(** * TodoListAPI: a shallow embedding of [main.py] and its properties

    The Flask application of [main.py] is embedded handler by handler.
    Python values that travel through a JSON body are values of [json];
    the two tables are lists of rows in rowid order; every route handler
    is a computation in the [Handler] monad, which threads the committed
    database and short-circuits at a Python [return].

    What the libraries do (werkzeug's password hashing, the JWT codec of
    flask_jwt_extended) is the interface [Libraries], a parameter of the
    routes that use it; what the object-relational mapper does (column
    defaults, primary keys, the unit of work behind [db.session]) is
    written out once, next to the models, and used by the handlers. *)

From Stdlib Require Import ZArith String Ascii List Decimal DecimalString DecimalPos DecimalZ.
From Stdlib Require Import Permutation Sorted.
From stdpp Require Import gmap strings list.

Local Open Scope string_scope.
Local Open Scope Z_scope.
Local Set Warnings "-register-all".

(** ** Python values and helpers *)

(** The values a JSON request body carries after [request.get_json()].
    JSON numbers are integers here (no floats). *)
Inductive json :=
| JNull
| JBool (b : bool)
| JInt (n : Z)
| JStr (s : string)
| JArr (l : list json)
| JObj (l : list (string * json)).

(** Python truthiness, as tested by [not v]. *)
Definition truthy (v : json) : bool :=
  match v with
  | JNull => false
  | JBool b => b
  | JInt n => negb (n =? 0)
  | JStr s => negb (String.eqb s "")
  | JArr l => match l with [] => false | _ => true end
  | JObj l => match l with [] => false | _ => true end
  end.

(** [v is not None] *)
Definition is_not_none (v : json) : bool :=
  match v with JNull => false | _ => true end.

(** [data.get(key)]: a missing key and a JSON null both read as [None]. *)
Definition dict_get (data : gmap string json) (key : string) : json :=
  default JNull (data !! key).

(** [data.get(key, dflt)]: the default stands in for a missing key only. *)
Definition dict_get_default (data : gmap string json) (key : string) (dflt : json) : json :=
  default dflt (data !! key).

_ _ _ _ _

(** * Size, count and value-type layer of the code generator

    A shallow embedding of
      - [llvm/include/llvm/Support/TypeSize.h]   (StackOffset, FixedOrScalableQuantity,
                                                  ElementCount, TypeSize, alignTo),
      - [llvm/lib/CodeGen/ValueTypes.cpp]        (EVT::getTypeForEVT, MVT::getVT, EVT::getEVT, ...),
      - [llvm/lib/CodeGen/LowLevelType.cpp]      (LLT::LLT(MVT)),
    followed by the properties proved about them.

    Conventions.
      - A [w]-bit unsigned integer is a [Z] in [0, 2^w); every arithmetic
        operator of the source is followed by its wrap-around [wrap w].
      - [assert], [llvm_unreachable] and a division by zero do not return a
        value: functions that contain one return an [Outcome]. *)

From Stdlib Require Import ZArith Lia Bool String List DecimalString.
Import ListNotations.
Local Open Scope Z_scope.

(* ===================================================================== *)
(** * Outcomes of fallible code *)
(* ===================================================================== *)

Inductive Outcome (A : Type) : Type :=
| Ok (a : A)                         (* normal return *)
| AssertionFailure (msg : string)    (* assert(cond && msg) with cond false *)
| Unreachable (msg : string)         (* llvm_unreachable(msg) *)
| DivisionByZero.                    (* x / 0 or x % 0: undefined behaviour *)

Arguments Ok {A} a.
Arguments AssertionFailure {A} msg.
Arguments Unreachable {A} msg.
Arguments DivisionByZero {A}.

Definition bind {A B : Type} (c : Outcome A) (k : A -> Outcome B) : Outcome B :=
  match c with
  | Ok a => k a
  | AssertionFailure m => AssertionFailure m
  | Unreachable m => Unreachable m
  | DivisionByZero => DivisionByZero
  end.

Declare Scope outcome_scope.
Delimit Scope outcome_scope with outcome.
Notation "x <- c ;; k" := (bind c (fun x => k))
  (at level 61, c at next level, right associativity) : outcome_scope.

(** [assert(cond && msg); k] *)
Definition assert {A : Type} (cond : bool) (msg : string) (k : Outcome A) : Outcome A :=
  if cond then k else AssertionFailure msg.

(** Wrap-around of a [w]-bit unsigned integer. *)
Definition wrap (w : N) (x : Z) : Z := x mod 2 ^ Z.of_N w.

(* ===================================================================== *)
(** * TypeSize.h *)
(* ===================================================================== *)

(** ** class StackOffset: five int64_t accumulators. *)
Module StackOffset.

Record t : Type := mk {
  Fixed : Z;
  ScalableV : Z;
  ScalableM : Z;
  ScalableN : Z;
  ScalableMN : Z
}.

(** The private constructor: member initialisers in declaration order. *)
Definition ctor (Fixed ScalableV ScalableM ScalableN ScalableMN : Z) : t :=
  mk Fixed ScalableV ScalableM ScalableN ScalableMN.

_ _ _ _ _

» **WORK INSTRUCTIONS**: As listed above, the lines from the line with "(** * TodoListAPI: a" to the line with "match v with JNull" are to be echoed exactly, with both ends included and nothing added.

» **RESPONSE TO THIS EXERCISE**:
(** * TodoListAPI: a shallow embedding of [main.py] and its properties

    The Flask application of [main.py] is embedded handler by handler.
    Python values that travel through a JSON body are values of [json];
    the two tables are lists of rows in rowid order; every route handler
    is a computation in the [Handler] monad, which threads the committed
    database and short-circuits at a Python [return].

    What the libraries do (werkzeug's password hashing, the JWT codec of
    flask_jwt_extended) is the interface [Libraries], a parameter of the
    routes that use it; what the object-relational mapper does (column
    defaults, primary keys, the unit of work behind [db.session]) is
    written out once, next to the models, and used by the handlers. *)

From Stdlib Require Import ZArith String Ascii List Decimal DecimalString DecimalPos DecimalZ.
From Stdlib Require Import Permutation Sorted.
From stdpp Require Import gmap strings list.

Local Open Scope string_scope.
Local Open Scope Z_scope.
Local Set Warnings "-register-all".

(** ** Python values and helpers *)

(** The values a JSON request body carries after [request.get_json()].
    JSON numbers are integers here (no floats). *)
Inductive json :=
| JNull
| JBool (b : bool)
| JInt (n : Z)
| JStr (s : string)
| JArr (l : list json)
| JObj (l : list (string * json)).

(** Python truthiness, as tested by [not v]. *)
Definition truthy (v : json) : bool :=
  match v with
  | JNull => false
  | JBool b => b
  | JInt n => negb (n =? 0)
  | JStr s => negb (String.eqb s "")
  | JArr l => match l with [] => false | _ => true end
  | JObj l => match l with [] => false | _ => true end
  end.

(** [v is not None] *)
Definition is_not_none (v : json) : bool :=
  match v with JNull => false | _ => true end.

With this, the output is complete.